• [DIRECTIONS FOR THIS TASK]
Begin at the top of the records and copy each line exactly. The line containing "rewrite interval_at_eq; cbn beta iota;" is the last one to include.

• [EXERCISE MATERIAL]
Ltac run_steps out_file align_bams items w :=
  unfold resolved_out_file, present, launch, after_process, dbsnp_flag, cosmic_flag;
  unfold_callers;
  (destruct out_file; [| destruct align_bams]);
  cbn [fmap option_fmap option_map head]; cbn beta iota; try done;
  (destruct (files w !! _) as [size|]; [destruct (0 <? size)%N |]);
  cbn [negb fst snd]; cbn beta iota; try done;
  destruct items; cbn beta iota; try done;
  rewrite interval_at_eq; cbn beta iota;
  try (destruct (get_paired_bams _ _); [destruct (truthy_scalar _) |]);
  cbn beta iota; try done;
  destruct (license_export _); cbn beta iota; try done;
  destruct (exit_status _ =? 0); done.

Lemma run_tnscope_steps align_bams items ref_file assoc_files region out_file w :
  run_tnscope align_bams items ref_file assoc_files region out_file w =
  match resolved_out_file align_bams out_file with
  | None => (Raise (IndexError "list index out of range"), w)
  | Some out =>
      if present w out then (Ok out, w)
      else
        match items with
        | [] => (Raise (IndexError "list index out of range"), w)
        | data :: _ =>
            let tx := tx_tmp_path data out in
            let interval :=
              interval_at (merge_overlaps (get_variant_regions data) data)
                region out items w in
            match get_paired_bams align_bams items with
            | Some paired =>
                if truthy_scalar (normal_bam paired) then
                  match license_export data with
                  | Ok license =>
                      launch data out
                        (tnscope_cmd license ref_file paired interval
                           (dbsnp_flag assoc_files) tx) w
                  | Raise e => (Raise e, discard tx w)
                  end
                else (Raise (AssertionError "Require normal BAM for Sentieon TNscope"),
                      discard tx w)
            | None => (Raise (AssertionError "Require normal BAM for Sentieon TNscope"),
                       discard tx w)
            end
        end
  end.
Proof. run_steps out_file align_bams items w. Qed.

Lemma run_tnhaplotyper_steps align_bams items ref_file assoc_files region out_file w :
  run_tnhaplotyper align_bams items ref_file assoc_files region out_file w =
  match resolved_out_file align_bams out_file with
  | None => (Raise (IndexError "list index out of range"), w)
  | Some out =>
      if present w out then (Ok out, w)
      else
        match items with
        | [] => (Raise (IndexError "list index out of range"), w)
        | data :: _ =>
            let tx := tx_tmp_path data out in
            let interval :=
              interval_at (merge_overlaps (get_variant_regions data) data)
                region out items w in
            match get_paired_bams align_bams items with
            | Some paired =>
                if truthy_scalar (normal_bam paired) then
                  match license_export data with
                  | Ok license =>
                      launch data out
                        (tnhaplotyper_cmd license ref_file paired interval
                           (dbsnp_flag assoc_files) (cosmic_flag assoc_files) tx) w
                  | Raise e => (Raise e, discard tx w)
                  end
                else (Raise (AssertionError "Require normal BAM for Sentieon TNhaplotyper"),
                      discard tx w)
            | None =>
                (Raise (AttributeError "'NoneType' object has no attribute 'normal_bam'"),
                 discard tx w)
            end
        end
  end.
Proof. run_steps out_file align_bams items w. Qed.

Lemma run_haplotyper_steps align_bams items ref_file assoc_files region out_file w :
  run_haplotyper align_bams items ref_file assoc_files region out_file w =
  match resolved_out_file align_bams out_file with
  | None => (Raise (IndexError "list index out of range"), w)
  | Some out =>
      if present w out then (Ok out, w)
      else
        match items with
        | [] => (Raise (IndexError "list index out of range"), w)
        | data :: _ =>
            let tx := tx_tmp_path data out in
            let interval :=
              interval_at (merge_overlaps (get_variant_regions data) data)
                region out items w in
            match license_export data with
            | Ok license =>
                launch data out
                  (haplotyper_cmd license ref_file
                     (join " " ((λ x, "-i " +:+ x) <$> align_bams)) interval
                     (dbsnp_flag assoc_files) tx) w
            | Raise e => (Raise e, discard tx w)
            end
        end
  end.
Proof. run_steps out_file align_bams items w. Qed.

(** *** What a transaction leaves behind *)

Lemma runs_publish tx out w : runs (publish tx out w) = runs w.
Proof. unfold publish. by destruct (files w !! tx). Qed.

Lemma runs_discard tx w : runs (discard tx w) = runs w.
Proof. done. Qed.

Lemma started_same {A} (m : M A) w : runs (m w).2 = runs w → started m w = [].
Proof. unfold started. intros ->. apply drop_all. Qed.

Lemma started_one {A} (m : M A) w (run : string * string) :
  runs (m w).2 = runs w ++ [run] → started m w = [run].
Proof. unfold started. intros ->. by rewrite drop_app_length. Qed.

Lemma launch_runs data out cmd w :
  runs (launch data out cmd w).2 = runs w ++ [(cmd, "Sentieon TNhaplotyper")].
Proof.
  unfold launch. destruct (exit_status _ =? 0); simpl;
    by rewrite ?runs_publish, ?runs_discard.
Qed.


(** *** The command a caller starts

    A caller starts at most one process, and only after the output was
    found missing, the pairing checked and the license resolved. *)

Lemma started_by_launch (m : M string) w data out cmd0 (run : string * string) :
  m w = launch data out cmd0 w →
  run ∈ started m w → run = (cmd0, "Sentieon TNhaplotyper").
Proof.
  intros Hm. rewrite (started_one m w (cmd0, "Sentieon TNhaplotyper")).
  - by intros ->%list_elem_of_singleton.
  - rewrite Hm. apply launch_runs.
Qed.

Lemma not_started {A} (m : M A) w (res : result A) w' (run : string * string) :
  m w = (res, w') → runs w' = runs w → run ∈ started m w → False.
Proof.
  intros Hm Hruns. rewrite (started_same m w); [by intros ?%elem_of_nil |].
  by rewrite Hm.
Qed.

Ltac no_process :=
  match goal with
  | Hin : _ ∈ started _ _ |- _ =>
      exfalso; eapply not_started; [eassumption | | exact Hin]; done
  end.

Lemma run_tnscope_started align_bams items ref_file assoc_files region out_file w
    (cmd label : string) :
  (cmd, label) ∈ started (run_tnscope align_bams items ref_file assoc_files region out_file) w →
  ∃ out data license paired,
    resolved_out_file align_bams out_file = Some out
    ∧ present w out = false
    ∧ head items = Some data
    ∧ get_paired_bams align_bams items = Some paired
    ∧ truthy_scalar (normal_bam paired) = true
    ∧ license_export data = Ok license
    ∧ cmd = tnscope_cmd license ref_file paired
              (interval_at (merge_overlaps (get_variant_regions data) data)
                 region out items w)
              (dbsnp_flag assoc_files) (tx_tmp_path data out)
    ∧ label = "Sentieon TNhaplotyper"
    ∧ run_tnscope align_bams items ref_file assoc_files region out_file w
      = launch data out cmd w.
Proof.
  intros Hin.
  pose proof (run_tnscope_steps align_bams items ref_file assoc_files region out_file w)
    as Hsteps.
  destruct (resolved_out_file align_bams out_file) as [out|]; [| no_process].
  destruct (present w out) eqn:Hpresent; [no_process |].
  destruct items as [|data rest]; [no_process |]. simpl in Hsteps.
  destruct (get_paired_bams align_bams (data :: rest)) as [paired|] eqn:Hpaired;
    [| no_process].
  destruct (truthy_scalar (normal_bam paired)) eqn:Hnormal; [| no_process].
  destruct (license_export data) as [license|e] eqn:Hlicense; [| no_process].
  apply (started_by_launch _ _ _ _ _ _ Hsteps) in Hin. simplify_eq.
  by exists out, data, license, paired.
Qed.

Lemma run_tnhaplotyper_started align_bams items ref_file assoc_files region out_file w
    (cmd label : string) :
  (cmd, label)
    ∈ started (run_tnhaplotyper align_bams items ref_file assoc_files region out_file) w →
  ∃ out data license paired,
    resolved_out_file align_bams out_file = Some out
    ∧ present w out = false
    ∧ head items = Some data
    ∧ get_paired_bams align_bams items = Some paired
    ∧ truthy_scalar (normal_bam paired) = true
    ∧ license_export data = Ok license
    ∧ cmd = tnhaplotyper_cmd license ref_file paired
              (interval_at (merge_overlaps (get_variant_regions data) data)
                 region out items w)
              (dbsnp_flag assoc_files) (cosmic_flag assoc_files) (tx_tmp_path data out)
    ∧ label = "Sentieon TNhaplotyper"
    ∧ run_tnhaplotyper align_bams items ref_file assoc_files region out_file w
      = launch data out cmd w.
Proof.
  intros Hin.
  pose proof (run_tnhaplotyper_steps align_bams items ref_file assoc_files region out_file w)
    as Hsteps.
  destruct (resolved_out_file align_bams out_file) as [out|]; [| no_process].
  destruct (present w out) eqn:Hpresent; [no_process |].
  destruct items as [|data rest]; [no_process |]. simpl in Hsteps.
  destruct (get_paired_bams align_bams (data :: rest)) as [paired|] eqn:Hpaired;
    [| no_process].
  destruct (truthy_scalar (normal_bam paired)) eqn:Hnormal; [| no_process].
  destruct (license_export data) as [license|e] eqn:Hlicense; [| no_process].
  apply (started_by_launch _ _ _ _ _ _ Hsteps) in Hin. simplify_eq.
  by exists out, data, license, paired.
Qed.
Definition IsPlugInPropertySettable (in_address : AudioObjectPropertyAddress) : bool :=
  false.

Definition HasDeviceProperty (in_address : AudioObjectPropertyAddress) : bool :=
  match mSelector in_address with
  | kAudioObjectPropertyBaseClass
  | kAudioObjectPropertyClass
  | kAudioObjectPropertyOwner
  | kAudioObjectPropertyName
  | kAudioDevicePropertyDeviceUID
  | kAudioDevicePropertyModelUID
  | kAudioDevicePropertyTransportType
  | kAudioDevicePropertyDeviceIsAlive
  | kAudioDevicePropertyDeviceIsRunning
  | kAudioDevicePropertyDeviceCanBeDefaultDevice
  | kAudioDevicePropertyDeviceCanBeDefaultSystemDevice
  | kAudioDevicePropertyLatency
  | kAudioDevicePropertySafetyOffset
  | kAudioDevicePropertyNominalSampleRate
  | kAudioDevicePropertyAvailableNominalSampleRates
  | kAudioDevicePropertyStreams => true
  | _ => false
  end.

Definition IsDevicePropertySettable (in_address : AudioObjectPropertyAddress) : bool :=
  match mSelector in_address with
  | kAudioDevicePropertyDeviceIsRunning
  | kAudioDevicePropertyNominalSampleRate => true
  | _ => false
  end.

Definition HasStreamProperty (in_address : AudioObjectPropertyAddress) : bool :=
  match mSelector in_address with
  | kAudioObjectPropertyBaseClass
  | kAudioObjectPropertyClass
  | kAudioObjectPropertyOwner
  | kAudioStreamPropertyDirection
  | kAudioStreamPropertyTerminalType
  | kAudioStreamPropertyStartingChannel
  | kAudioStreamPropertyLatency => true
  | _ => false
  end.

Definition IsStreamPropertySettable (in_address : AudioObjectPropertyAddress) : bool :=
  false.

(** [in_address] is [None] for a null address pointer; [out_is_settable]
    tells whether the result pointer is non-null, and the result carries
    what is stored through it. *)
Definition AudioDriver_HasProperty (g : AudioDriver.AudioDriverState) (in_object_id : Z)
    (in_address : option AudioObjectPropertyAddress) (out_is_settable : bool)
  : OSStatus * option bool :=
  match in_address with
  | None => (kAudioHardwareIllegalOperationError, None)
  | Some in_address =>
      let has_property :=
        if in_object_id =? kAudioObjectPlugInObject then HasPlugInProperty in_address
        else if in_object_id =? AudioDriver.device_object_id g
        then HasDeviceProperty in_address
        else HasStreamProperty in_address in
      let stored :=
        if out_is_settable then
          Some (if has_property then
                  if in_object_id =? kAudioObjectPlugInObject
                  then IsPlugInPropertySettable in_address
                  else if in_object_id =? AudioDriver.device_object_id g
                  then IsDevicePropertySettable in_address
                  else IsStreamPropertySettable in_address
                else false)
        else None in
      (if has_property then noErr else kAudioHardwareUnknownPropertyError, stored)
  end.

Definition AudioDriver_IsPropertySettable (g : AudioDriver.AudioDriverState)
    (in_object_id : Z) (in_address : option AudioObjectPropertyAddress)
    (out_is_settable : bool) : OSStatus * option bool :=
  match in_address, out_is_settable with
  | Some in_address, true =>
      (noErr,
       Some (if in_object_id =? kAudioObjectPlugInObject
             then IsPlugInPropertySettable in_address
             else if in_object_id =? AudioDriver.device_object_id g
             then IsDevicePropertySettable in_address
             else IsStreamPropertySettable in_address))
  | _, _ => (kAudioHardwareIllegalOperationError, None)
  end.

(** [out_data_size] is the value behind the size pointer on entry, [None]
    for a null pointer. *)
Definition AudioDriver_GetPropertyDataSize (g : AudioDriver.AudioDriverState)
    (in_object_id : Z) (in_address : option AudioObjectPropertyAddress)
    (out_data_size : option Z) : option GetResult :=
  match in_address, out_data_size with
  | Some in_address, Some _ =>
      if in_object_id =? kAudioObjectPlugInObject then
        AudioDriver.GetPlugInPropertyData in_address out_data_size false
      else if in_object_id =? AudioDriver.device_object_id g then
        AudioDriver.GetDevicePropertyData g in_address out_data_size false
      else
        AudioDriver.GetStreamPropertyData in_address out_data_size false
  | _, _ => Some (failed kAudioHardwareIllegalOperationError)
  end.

• [ANSWER TO THE PROBLEM]
Ltac run_steps out_file align_bams items w :=
  unfold resolved_out_file, present, launch, after_process, dbsnp_flag, cosmic_flag;
  unfold_callers;
  (destruct out_file; [| destruct align_bams]);
  cbn [fmap option_fmap option_map head]; cbn beta iota; try done;
  (destruct (files w !! _) as [size|]; [destruct (0 <? size)%N |]);
  cbn [negb fst snd]; cbn beta iota; try done;
  destruct items; cbn beta iota; try done;
  rewrite interval_at_eq; cbn beta iota;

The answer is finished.